Artist to Project Wojnarowicz Video Onto NPG During Protest
As tonight's protest at the National Portrait Gallery kicks off, artist Adrian Parsons will project David Wojnarowicz's 1987 artwork A Fire in My Belly onto the facade of the National Portrait Gallery.
Parsons is projecting the four-minute version of the clip onto the side of the building facing 7th and G Streets NW. If everything goes off without a hitch, Parsons said that the video will appear approximately 20 to 30 feet in diameter along the building.
"A Fire in My Belly should be in the museum," said Parsons. "If it's not going to be in the museum, it's going to be on the museum."

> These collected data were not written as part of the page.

(** A bound of the new domain is implicit only if the bound of the original that it
    comes from is. *)
Lemma ComputeStridedSliceMap_implicit orig form origin start stop_or_size stride dom offset :
  ComputeStridedSliceMap orig form origin start stop_or_size stride = Ok (dom, offset) ->
  stride <> 0 /\
  (implicit_lower dom = true ->
   (if stride >? 0 then implicit_lower orig else implicit_upper orig) = true) /\
  (implicit_upper dom = true ->
   (if stride >? 0 then implicit_upper orig else implicit_lower orig) = true).
Proof.
  intros H. unfold ComputeStridedSliceMap in H.
  apply bind_Ok in H as ([new s] & Hnew & (dom' & Hdom & H)%bind_Ok).
  assert (E : implicit_lower dom = implicit_lower new /\ implicit_upper dom = implicit_upper new).
  { assert (dom' = dom) as ->.
    { destruct (MulOverflow _ _) as [o1 m]. destruct (SubOverflow _ m) as [o2 off].
      destruct (o1 || o2); [discriminate|]. injection H as -> _. reflexivity. }
    destruct (origin =? kImplicit); [injection Hdom as <-; auto|].
    apply bind_Ok in Hdom as (sh & _ & [= <-]). auto. }
  destruct E as [-> ->]. clear H Hdom. unfold ExtractStridedSlice in Hnew.
  destruct (Z.eqb_spec stride 0) as [|H0]; [discriminate|]. split; [exact H0|].
  destruct (stride =? i64_min); [discriminate|]. cbn [orb] in Hnew.
  apply bind_Ok in Hnew as ([st lower] & Hs & ([stop e] & _ & Hnew)%bind_Ok).
  destruct (_ && _); [discriminate|].
  assert (Hlower : lower = true -> implicit_lower orig = true).
  { destruct (start =? kImplicit); [injection Hs as _ <-; auto|].
    destruct (IsValidIndex start); [injection Hs as _ <-; discriminate|discriminate]. }
  destruct (stride >? 0); apply bind_Ok in Hnew as (adj & _ & Hnew);
    (destruct (ContainsInterval _ _); [|discriminate]); injection Hnew as <- _;
    cbn [implicit_lower implicit_upper]; destruct e; split; auto; discriminate.
Qed.

(** [ComputeStridedSliceMap] returns an affine map from the new domain onto
    the slice: an index [i] is in the new domain exactly when
    [output_offset + stride * i] is a selected position, hence in the original
    domain, and a requested origin is where the new domain starts. *)
Theorem ComputeStridedSliceMap_correct orig form origin start stop_or_size stride dom offset :
  Valid (interval orig) -> in_i64 origin -> in_i64 start -> in_i64 stop_or_size ->
  in_i64 stride ->
  ComputeStridedSliceMap orig form origin start stop_or_size stride = Ok (dom, offset) ->
  exists new s stop explicit,
    ExtractStridedSlice orig form start stop_or_size stride = Ok (new, s) /\
    SliceStop (interval orig) form s stop_or_size stride = Ok (stop, explicit) /\
    Valid (interval dom) /\
    inclusive_min (interval dom) = (if origin =? kImplicit then Z.quot s stride else origin) /\
    (forall i, within (interval dom) i <-> selects s stop stride (offset + stride * i)) /\
    (forall i, within (interval dom) i ->
       within (effective_interval orig) (offset + stride * i)).
Proof. exact (ComputeStridedSliceMap_spec orig form origin start stop_or_size stride dom offset). Qed.

(** With a negative stride, the start bounds the original interval from above, but it
    clears the lower implicit bit: after the swap, the bound that the explicit start
    defines can be implicit, and the bound taken from an implicit lower bound of the
    original can be explicit. *)
Lemma negative_stride_implicit_bits :
  ExtractStridedSlice (MkOI (UncheckedClosed 0 10) false true) closed 7 kImplicit (-1) =
    Ok (MkOI (UncheckedClosed (-7) 0) true false, 7) /\
  ExtractStridedSlice (MkOI (UncheckedClosed 0 10) true false) closed 7 kImplicit (-1) =
    Ok (MkOI (UncheckedClosed (-7) 0) false false, 7) /\
  ExtractStridedSlice (MkOI (UncheckedClosed 0 10) true false) closed kImplicit 7 1 =
    Ok (MkOI (UncheckedClosed 0 7) true false, 0).
Proof. repeat split; vm_compute; reflexivity. Qed.

Lemma ComputeStridedSliceMap_correct_witness :
  let orig := MkOI (MkInterval 0 20) false false in
  let dom := MkOI (MkInterval 100 3) false false in
  ComputeStridedSliceMap orig sized 100 13 3 (-3) = Ok (dom, 313) /\
  within (effective_interval orig) (313 + -3 * 102).
Proof.
  intros orig dom.
  assert (HE : ComputeStridedSliceMap orig sized 100 13 3 (-3) = Ok (dom, 313))
    by (vm_compute; reflexivity).
  split; [exact HE|].
  assert (HV : Valid (interval orig)) by (apply validb_spec; vm_compute; reflexivity).
  assert (H0 : in_i64 100) by (split; vm_compute; discriminate).
  assert (H1 : in_i64 13) by (split; vm_compute; discriminate).
  assert (H2 : in_i64 3) by (split; vm_compute; discriminate).
  assert (H3 : in_i64 (-3)) by (split; vm_compute; discriminate).
  destruct (ComputeStridedSliceMap_correct orig sized 100 13 3 (-3) dom 313 HV H0 H1 H2 H3 HE)
    as (new & s & stop & e & _ & _ & _ & _ & _ & Hw).
  apply Hw. split; right; vm_compute; discriminate.
Defined.

(** * Implicit bounds and merging *)

(** A side of the merge: an implicit infinite bound is the neutral element. *)
Definition merge_bound (inf a : Z) (ia : bool) (b : Z) (ib : bool) : Result (Z * bool) :=
  if (a =? inf) && ia then Ok (b, ib)
  else if (b =? inf) && ib then Ok (a, ia)
  else if negb (a =? b) then Err kInvalidArgument
  else Ok (a, ia && ib).

Lemma merge_bound_comm inf a ia b ib : merge_bound inf a ia b ib = merge_bound inf b ib a ia.
Proof.
  unfold merge_bound.
  destruct (Z.eqb_spec a inf), (Z.eqb_spec b inf), (Z.eqb_spec a b), (Z.eqb_spec b a), ia, ib;
    subst; cbn; congruence || reflexivity.
Qed.

Lemma merge_bound_refl inf a ia : merge_bound inf a ia a ia = Ok (a, ia).
Proof. unfold merge_bound. rewrite Z.eqb_refl. destruct (a =? inf), ia; reflexivity. Qed.

(** Merging three bounds in either order gives the same bound or fails. *)
Lemma merge_bound_assoc inf a ia b ib c ic :
  ('(x, ix) ← merge_bound inf a ia b ib; merge_bound inf x ix c ic) =
  ('(x, ix) ← merge_bound inf b ib c ic; merge_bound inf a ia x ix).
Proof.
  unfold merge_bound.
  destruct (Z.eqb_spec a inf), (Z.eqb_spec b inf), (Z.eqb_spec c inf), (Z.eqb_spec a b),
    (Z.eqb_spec b c), (Z.eqb_spec a c), ia, ib, ic; subst; cbn; try congruence; try reflexivity;
    rewrite ?Z.eqb_refl; cbn; try reflexivity;
    repeat match goal with
    | |- context [?x =? ?y] => destruct (Z.eqb_spec x y); cbn; try congruence
    end; reflexivity.
Qed.

(** The interval of two merged sides. *)
Definition of_sides (lower upper : Result (Z * bool)) : Result OptionallyImplicitIndexInterval :=
  '(lo, l) ← lower; '(hi, u) ← upper; i ← Closed lo hi; Ok (MkOI i l u).

Definition merge_lower (a b : OptionallyImplicitIndexInterval) : Result (Z * bool) :=
  merge_bound (-kInfIndex) (inclusive_min (interval a)) (implicit_lower a)
    (inclusive_min (interval b)) (implicit_lower b).
Definition merge_upper (a b : OptionallyImplicitIndexInterval) : Result (Z * bool) :=
  merge_bound kInfIndex (inclusive_max (interval a)) (implicit_upper a)
    (inclusive_max (interval b)) (implicit_upper b).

There is room for a hitch. In order to power his projector and DVD player, Parsons is tapping a D.C. street lamp. Which is not, strictly speaking, legal. Parsons said he expects to be arrested or compelled to stop, since he lacks a proper permit.

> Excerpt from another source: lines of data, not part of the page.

(** An explicit finite argument makes the intersection finite. *)
Lemma IntersectPreferringExplicit_finite x y :
  Valid (interval x) -> Valid (interval y) -> explicit_finite x \/ explicit_finite y ->
  explicit_finite (IntersectPreferringExplicit x y).
Proof.
  intros Hx Hy H.
  destruct (effective_interval_bounds x Hx) as (_ & Ex1 & Ex2 & _).
  destruct (effective_interval_bounds y Hy) as (_ & Ey1 & Ey2 & _).
  unfold explicit_finite, IsFinite in *. unfold IntersectPreferringExplicit. rewrite Ex1, Ex2, Ey1, Ey2.
  cbn [interval implicit_lower implicit_upper].
  revert H Ex1 Ex2 Ey1 Ey2. bounds_of Hx xl xh. bounds_of Hy yl yh. intros H _ _ _ _.
  set (lo := if Bool.eqb (implicit_lower x) _ then _ else _).
  set (hi := if Bool.eqb (implicit_upper x) _ then _ else _).
  assert (Hlo : -kInfIndex <= lo < kInfIndex) by
    (subst lo; destruct (implicit_lower x), (implicit_lower y); cbn; i64_lia).
  assert (Hhi : -kInfIndex < hi <= kInfIndex) by
    (subst hi; destruct (implicit_upper x), (implicit_upper y); cbn; i64_lia).
  rewrite (wrap64_id (lo - 1)), UncheckedClosed_eq by i64_lia.
  destruct (mk_valid lo (Z.max (lo - 1) hi)) as (HV & E1 & E2 & _); [i64_lia..|].
  rewrite E1, E2. subst lo hi. revert H. rewrite !andb_true_iff, !negb_true_iff, !Z.eqb_neq.
  destruct (implicit_lower x), (implicit_lower y), (implicit_upper x), (implicit_upper y);
    cbn [Bool.eqb andb]; intros [(? & ? & ?)|(? & ? & ?)]; try discriminate; i64_lia.
Qed.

In every other way, it's 1989 redux. When the Corcoran Gallery of Art's director Christina Orr-Cahall made the controversial decision to cancel its Robert Mapplethorpe in the face of criticism from Sen. Jesse Helms (R-N.C.), artists gathered to protest.
Then, as with this week's controversy, artists were outraged. They gathered on the Corcoran's steps and tore up their Corcoran membership cards. (Staff did, too.) D.C. artist Rockne Krebs projected images of Mapplethorpe's photography onto the Corcoran building on June 30, the date that the opening reception was to have been held.
The greatest difference between then and now? It may be that the artists had permits for the projection, according to accounts from former D.C. art dealer Bill Wooby.
"If the Corcoran had stuck to its guns on this issue, this would have made them a real musueum in town, not just a stepsister to the Smithsonian," Wooby told the New York Times in June 1989—a statement that sounds ironic two decades later.
Back in 1989, it should be said, Orr-Cahall was responding to perceived pressure from the powerful Sen. Helms. Tonight's protest was organized by Transformer in response to the decision by Secretary of the Smithsonian Institution Wayne Clough to pull Wojnarowicz's video after complaints appeared in the conservative media—complaints endorsed half-heartedly by flacks for incoming Republican House leaders.